* **Records provided**:

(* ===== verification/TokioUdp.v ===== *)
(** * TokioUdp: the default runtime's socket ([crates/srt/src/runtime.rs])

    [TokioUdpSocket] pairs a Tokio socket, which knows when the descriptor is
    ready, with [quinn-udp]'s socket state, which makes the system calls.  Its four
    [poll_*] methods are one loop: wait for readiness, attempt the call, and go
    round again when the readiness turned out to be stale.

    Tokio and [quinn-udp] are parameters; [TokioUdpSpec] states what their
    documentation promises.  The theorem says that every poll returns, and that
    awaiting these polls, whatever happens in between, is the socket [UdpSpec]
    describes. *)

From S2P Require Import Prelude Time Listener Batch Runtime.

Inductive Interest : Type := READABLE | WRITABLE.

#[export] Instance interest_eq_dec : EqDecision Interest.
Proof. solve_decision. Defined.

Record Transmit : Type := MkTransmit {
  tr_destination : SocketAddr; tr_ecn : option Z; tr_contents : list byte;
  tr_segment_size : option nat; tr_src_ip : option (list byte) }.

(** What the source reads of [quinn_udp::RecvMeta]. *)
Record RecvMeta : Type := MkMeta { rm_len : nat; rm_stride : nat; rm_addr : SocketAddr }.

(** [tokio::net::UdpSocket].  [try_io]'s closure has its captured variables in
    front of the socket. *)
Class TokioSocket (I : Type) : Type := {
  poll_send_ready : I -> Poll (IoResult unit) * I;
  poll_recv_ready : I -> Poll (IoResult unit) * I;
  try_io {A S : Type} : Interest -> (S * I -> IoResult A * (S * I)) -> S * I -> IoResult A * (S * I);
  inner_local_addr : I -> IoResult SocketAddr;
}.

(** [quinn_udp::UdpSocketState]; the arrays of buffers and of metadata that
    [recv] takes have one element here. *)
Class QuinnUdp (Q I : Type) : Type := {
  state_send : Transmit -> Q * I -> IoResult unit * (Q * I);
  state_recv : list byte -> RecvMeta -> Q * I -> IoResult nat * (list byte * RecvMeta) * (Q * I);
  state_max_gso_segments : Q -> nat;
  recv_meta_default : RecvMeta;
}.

* **Task description**:
Using the records above, set down exactly the lines from the one with "(** * TokioUdp: the" through the one with "round again when", inclusive, and nothing more.

* **Task output**:
(** * TokioUdp: the default runtime's socket ([crates/srt/src/runtime.rs])

    [TokioUdpSocket] pairs a Tokio socket, which knows when the descriptor is
    ready, with [quinn-udp]'s socket state, which makes the system calls.  Its four
    [poll_*] methods are one loop: wait for readiness, attempt the call, and go
    round again when the readiness turned out to be stale.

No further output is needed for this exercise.